Oceny piłkarzy, wywiązanie się z zadań

Van der Sar – mimo groźnych ataków Evertonu nie miał zbyt wiele pracy. Jego rola ograniczyła się do gry nogami, dwóch interwencji i wyciągnięcia piłki z siatki po bramce przy której nie miał większych szans.

Wesley Brown – 1 połowa: bardzo skoncentrowany, kilka świetnych interwencji w obronie. Raz nawet uratował zespół przed utratą bramki ofiarnie blokując strzał rywala.

2 połowa: nieporadny, ogrywany. Zdarzały się znów głupie błędy.

Rio Ferdinand – 1 połowa: sporo pracy przy dośrodkowaniach, ale przede wszystkim dzięki niemu Edwin van der Sar nie musiał się wysilać.
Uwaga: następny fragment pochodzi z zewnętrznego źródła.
Lemma collectChanges_closed projectID incremental repos res acc :
  exists res' l,
    collectChanges o projectID incremental repos res acc
    = (Returns (res', acc ++ changedFilesOf o projectID incremental repos), l)
    /\ SyncResult.Warnings res'
       = SyncResult.Warnings res ++ repoWarnings o projectID incremental repos.
Proof.
  revert res acc.
  induction repos as [| repo rest IH]; intros res acc.
  - exists res, []. simpl. rewrite !app_nil_r. split; reflexivity.
  - cbn [collectChanges changedFilesOf repoWarnings flat_map].
    fold (changedFilesOf o projectID incremental rest).
    fold (repoWarnings o projectID incremental rest).
    assert (Hsha :
      exists l0,
        (if incremental
         then bind (getLastCommitSHA o projectID (Repository.FullName repo))
                (fun r => ret match r with Ok sha => sha | Err _ => "" end)
         else ret "")
        = (Returns
             (if incremental
              then match lastCommit (services o) projectID
                           (Repository.FullName repo) with
                   | Ok sha => sha
                   | Err _ => ""
                   end
              else ""), l0)).
    { destruct incremental; eexists; reflexivity. }
    destruct Hsha as (l0 & Hsha). rewrite Hsha. clear Hsha.
    unfold diffOf.
    set (sha := if incremental then _ else _).
    cbn [bind]. unfold getChangedFiles. cbn [bind emit ret].
    destruct (changes (services o) (Repository.FullName repo) sha)
      as [files | err].
    + destruct (IH res (acc ++ files)) as (res' & l & Heq & Hw).
      rewrite Heq. exists res'. eexists. split; [| rewrite Hw; reflexivity].
      rewrite <- app_assoc. reflexivity.
    + destruct (IH (addWarning res
                      ("Failed to get changed files for "
                       ++ Repository.FullName repo ++ ": " ++ err)%string) acc)
        as (res' & l & Heq & Hw).
      rewrite Heq. exists res'. eexists. split; [reflexivity |].
      rewrite Hw. cbn [addWarning update SyncResult.Warnings].
      rewrite <- app_assoc. reflexivity.
Qed.

Lemma updateMetadata_closed projectID files :
  updateMetadata o projectID files
  = (Returns tt, map (fun f => PostMetadata (metadataFor projectID f)) files).
Proof.
  induction files as [| f rest IH]; cbn [updateMetadata map].
  - reflexivity.
  - rewrite IH. reflexivity.
Qed.

Lemma saved_PostMetadata projectID files :
  saved (map (fun f => PostMetadata (metadataFor projectID f)) files)
  = map (metadataFor projectID) files.
Proof.
  unfold saved.
  induction files as [| f rest IH]; cbn [map flat_map savedOf app].
  - reflexivity.
  - rewrite IH. reflexivity.
Qed.

Lemma failWith_inv res what err res' err' l :
  failWith res what err = (Returns (res', err'), l) ->
  err' = Some err
  /\ saved l = []
  /\ SyncResult.Warnings res' = SyncResult.Warnings res
  /\ SyncResult.FilesProcessed res' = SyncResult.FilesProcessed res.
Proof.
  intros H.
  assert (Hs : Forall (fun e => savedOf e = []) l).
  { refine (every_effects _ _ _ _ _ H).
    apply every_failWith. intros; reflexivity. }
  unfold failWith in H.
  apply bind_Returns in H as (u & l1 & l2 & _ & Hr & _).
  unfold ret in Hr. inversion Hr; subst.
  repeat split. apply saved_none, Hs.
Qed.

Lemma complete_inv projectID res files res' err' l :
  complete o projectID res files = (Returns (res', err'), l) ->
  err' = None
  /\ res' = setSuccess res true
  /\ saved l = map (metadataFor projectID) files
  /\ Forall (fun e => forall es, e <> PostUpsert es) l.
Proof.
  intros H.
  assert (Hu : Forall (fun e => forall es, e <> PostUpsert es) l).
  { refine (every_effects _ _ _ _ _ H).
    apply every_complete; intros; discriminate. }
  unfold complete in H.
  apply bind_Returns in H as (u & l1 & l2 & Hm & H & ->).
  rewrite updateMetadata_closed in Hm. inversion Hm; subst l1.
  apply bind_Returns in H as (u' & l3 & l4 & Hn & Hr & ->).
  unfold ret in Hr. inversion Hr; subst.
  assert (Hn' : Forall (fun e => savedOf e = []) l3).
  { refine (every_effects _ _ _ _ _ Hn).
    apply every_sendNotification. intros; reflexivity. }
  repeat split; [| exact Hu].
  rewrite !saved_app, saved_PostMetadata, (saved_none l3 Hn').
  simpl. rewrite app_nil_r. reflexivity.
Qed.

(** What a returning run of [SyncProject] has done, by the answer of
    the repository listing. *)
Lemma SyncProject_inv fuel projectID incremental res err effects :
  SyncProject o fuel projectID incremental = (Returns (res, err), effects) ->
  match repositories (services o) (Organization (GitHub (config o)))
                     (FilterKeyword (GitHub (config o))) with
  | Err e0 =>
      err = Some e0 /\ saved effects = [] /\ SyncResult.Warnings res = []
  | Ok repos =>
      let validFiles :=
        filterFiles o (changedFilesOf o projectID incremental repos) in
      SyncResult.Warnings res = repoWarnings o projectID incremental repos
      /\ SyncResult.FilesProcessed res = lenL validFiles
      /\ match err with
         | Some _ => saved effects = []
         | None =>
             saved effects = map (metadataFor projectID) validFiles
             /\ SyncResult.Success res = true
             /\ (forall es, In (PostUpsert es) effects ->
                            upsert (services o) es = None)
         end
  end.
Proof.
  intros H. unfold SyncProject in H.
  apply bind_Returns in H as (r & l1 & l2 & Hd & H & ->).
  unfold discoverRepositories in Hd. cbn [bind emit ret app] in Hd.
  inversion Hd; subst; clear Hd.
  destruct (repositories _ _ _) as [repos | e0].
  2: { apply failWith_inv in H as (-> & Hs & Hw & _).
       repeat split; [| exact Hw].
       rewrite saved_app, Hs. reflexivity. }
  apply bind_Returns in H as ([res1 files] & l3 & l4 & Hc & H & ->).
  destruct (collectChanges_closed projectID incremental repos
              (setScanned (newResult projectID) (lenL repos)) [])
    as (res1' & lc & Hc' & Hw1).
  rewrite Hc' in Hc. inversion Hc; subst res1' files lc. clear Hc.
  cbn [app] in H. cbn [app newResult setScanned update SyncResult.Warnings] in Hw1.
  assert (Hl3 : Forall (fun e => savedOf e = []) l3
                /\ Forall (fun e => forall es, e <> PostUpsert es) l3).
  { split; refine (every_effects _ _ _ _ _ Hc');
      apply every_collectChanges; intros; first [reflexivity | discriminate]. }
  destruct Hl3 as [Hs3 Hu3].
  cbv beta iota in H.
  set (validFiles := filterFiles o (changedFilesOf o projectID incremental repos)) in *.
  apply bind_Returns in H as (r & l5 & l6 & Hp & H & ->).
  assert (Hl5 : Forall (fun e => savedOf e = []) l5
                /\ Forall (fun e => forall es, e <> PostUpsert es) l5).
  { split; refine (every_effects _ _ _ _ _ Hp);
      apply every_processFilesFrom; intros; first [reflexivity | discriminate]. }
  destruct Hl5 as [Hs5 Hu5].
  assert (Hpre : saved ([GetRepositories (Organization (GitHub (config o)))
                           (FilterKeyword (GitHub (config o)))] ++ l3 ++ l5) = []).
  { rewrite !saved_app, (saved_none _ Hs3), (saved_none _ Hs5). reflexivity. }
  assert (Hupre : forall es,
             ~ In (PostUpsert es)
                  ([GetRepositories (Organization (GitHub (config o)))
                      (FilterKeyword (GitHub (config o)))] ++ l3 ++ l5)).
  { intros es Hin. rewrite !in_app_iff in Hin.
    destruct Hin as [[Hin | []] | [Hin | Hin]]; [discriminate | |].
    - rewrite Forall_forall in Hu3. exact (Hu3 _ Hin es eq_refl).
    - rewrite Forall_forall in Hu5. exact (Hu5 _ Hin es eq_refl). }
  destruct r as [[embeddings chunks] | e1].
  2: { apply failWith_inv in H as (-> & Hs & Hw & Hf).
       split; [rewrite Hw; exact Hw1 |]. split; [rewrite Hf; reflexivity |].
       rewrite !saved_app in *. rewrite Hs.
       rewrite (saved_none _ Hs3), (saved_none _ Hs5). reflexivity. }
  destruct (lenL embeddings >? 0).
  - apply bind_Returns in H as (e & l7 & l8 & Hup & H & ->).
    unfold upsertVectors in Hup. cbn [bind emit ret app] in Hup.
    inversion Hup; subst e l7; clear Hup.
    destruct (upsert (services o) embeddings) as [e2 |] eqn:Hans.
    + apply failWith_inv in H as (-> & Hs & Hw & Hf).
      split; [rewrite Hw; exact Hw1 |]. split; [rewrite Hf; reflexivity |].
      rewrite !saved_app in *. rewrite Hs.
      rewrite (saved_none _ Hs3), (saved_none _ Hs5). reflexivity.
    + apply complete_inv in H as (-> & -> & Hs & Hu).
      split; [exact Hw1 |]. split; [reflexivity |].
      split; [| split; [reflexivity |]].
      * rewrite !saved_app in *. rewrite Hs.
        rewrite (saved_none _ Hs3), (saved_none _ Hs5). reflexivity.
      * intros es Hin.
        rewrite app_assoc, app_assoc, <- (app_assoc _ l3 l5) in Hin.
        apply in_app_or in Hin as [Hin | Hin]; [elim (Hupre es Hin) |].
        apply in_app_or in Hin as [[Hin | []] | Hin].
        -- inversion Hin; subst. exact Hans.
        -- rewrite Forall_forall in Hu. elim (Hu _ Hin es eq_refl).
  - apply complete_inv in H as (-> & -> & Hs & Hu).
    split; [exact Hw1 |]. split; [reflexivity |].
    split; [| split; [reflexivity |]].
    + rewrite !saved_app in *. rewrite Hs.
      rewrite (saved_none _ Hs3), (saved_none _ Hs5). reflexivity.
    + intros es Hin.
      rewrite app_assoc, app_assoc, <- (app_assoc _ l3 l5) in Hin.
      apply in_app_or in Hin as [Hin | Hin]; [elim (Hupre es Hin) |].
      rewrite Forall_forall in Hu. elim (Hu _ Hin es eq_refl).
Qed.

Lemma lenL_zero {A : Type} (l : list A) : lenL l = 0 -> l = [].
Proof. destruct l; [reflexivity | unfold lenL; simpl; lia]. Qed.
2 poł: dwóch takich wielbłądów Rio w jednym meczu chyba nigdy nie popełnił. Wychodząc na drugą część spotkania Ferdinand koncentracje zostawił w szatni. W przeciągu kilku minut mógł nam przegrać mecz, swoimi katastrofalnymi kiksami. To po jednym z nich Everton doprowadził do rzutu rożnego z którego padła bramka. Nie ulega jednak wątpliwości, że ten występ był tylko wypadkiem przy pracy.

Nemanja Vidic – niestety to on przegrał główkowy pojedynek z Fellainim po którym gracz gospodarzy zdobył wyrównującą bramkę. W całym meczu popełnił kilka błędów, więc również nie może zaliczyć występu do udanych.

Patrice Evra – sposób gry Evertonu opierający się na długich przerzutach piłki spowodował, że Evra przez cały mecz musiał być skupiony na
toczeniu pojedynków główkowych ze skrzydłowymi rywala. Bardzo dobrze wywiązał się z zadania i jako jeden z niewielu nie zasłużył na krytykę.

Cristiano Ronaldo – zaczął całkiem, całkiem. Kilka dośrodkowań, dobrych dryblingów. Z minuty na minutę coraz gorszy występ. W pewnym momencie nadawał się już tylko do zmiany i z trudem się oglądało te jego straty, ręce w górze za każdym razem, gdy lądował na murawie. Jego wolne nie przynosiły żadnego pożytku. Zawiódł i to bardzo. Cień gracza sprzed roku. A gdy on gra słabo, United też sobie nie radzi

Darren Fletcher – 1 połowa: kolejny świetny mecz w jego wykonaniu. Dobrze się czuje na środku boiska. Rozgrywanie piłki przychodzi mu z dużą łatwością. Do tego już trzeci w tym sezonie gol. Ładnie uwolnił się z pod opieki obrońców i technicznie posłał piłkę między nogami wychodzącego z bramki Howarda. Prezentuje dokładnie to czego nie oglądaliśmy od dawna, znakomita i opanowana gra w destrukcji oraz bardzo rozsądne włączanie się do akcji ofensywnych.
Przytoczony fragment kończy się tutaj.